From the material below, give the number of lines that hold the string "ERANGE" and nothing further.

-=-=-

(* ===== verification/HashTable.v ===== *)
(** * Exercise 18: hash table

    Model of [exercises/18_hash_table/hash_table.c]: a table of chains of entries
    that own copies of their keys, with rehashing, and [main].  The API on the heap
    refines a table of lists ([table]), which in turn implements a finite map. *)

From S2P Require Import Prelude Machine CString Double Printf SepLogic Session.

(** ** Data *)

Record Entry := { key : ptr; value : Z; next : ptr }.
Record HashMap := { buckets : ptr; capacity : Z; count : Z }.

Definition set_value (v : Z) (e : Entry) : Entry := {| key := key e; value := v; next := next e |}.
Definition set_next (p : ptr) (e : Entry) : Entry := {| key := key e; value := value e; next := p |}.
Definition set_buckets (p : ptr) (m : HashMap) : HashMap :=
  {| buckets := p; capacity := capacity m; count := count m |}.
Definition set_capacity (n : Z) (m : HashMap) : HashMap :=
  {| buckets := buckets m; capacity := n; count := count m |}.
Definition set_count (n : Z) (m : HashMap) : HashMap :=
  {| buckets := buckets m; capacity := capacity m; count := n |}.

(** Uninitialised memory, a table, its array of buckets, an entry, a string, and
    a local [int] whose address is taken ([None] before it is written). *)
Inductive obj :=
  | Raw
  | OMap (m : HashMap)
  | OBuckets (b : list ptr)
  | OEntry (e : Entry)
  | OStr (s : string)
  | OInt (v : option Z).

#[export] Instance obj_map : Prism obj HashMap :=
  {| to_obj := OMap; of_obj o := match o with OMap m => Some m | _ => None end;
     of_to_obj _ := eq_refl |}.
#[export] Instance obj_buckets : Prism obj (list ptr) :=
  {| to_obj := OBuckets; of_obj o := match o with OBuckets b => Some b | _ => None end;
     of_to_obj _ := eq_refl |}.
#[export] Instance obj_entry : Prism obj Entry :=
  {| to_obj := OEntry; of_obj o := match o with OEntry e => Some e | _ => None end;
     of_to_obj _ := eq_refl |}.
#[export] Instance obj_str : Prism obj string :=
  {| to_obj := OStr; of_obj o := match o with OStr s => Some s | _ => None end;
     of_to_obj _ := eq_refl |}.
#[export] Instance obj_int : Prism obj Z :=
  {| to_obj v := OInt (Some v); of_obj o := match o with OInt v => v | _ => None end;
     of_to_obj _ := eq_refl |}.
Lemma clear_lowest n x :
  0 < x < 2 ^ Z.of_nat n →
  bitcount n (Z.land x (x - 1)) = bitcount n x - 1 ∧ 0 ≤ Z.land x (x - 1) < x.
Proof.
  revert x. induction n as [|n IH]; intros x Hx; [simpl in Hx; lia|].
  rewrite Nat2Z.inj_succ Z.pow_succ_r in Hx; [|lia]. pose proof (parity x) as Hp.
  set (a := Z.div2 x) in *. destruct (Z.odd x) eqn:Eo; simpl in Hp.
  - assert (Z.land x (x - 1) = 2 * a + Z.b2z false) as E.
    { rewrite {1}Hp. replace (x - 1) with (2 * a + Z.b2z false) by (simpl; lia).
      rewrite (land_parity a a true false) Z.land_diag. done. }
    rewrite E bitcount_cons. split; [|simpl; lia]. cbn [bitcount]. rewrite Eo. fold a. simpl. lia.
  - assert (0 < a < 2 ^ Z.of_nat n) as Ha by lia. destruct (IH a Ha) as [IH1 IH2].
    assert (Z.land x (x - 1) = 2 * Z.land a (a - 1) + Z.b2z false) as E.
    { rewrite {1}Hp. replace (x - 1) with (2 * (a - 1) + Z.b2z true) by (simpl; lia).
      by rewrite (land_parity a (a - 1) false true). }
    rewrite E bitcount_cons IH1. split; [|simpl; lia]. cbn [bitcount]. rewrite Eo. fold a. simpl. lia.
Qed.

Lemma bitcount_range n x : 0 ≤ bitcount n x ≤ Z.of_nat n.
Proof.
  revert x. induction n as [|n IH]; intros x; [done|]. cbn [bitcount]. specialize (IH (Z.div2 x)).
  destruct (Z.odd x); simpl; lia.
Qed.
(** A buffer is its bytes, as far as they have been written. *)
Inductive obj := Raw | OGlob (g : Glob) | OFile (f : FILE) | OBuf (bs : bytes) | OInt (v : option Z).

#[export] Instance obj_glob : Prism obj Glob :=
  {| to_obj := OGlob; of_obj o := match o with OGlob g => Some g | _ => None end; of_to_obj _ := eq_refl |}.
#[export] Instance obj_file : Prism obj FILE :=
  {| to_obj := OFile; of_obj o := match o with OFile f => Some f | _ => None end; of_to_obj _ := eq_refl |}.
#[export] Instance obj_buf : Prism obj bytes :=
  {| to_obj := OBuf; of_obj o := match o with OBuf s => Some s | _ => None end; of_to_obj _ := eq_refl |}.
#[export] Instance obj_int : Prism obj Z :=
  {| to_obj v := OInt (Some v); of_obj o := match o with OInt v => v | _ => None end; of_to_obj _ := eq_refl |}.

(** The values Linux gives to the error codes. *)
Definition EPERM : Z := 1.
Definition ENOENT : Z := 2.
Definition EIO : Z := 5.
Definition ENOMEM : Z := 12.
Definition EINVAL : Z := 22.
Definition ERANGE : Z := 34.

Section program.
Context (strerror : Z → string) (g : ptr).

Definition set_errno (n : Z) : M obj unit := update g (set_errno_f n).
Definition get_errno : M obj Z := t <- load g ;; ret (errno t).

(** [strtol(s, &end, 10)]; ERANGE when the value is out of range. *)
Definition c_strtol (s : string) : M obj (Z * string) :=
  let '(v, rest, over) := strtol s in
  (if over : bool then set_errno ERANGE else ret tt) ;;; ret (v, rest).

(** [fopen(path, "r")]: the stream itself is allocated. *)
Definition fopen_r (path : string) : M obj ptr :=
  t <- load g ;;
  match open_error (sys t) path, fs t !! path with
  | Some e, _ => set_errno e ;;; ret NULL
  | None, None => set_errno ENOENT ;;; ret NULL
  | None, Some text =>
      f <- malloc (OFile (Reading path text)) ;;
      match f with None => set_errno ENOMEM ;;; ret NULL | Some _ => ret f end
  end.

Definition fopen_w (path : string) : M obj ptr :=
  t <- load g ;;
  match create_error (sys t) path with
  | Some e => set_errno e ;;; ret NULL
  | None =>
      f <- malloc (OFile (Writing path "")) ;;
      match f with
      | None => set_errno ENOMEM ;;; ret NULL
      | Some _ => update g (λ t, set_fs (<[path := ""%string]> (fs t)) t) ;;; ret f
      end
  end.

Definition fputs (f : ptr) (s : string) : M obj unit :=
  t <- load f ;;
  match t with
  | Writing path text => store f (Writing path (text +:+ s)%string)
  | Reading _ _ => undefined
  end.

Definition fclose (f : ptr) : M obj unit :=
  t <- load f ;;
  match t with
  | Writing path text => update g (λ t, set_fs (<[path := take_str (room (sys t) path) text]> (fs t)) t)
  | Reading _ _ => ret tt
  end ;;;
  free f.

-=-=-

▶ [Completed exercise]
3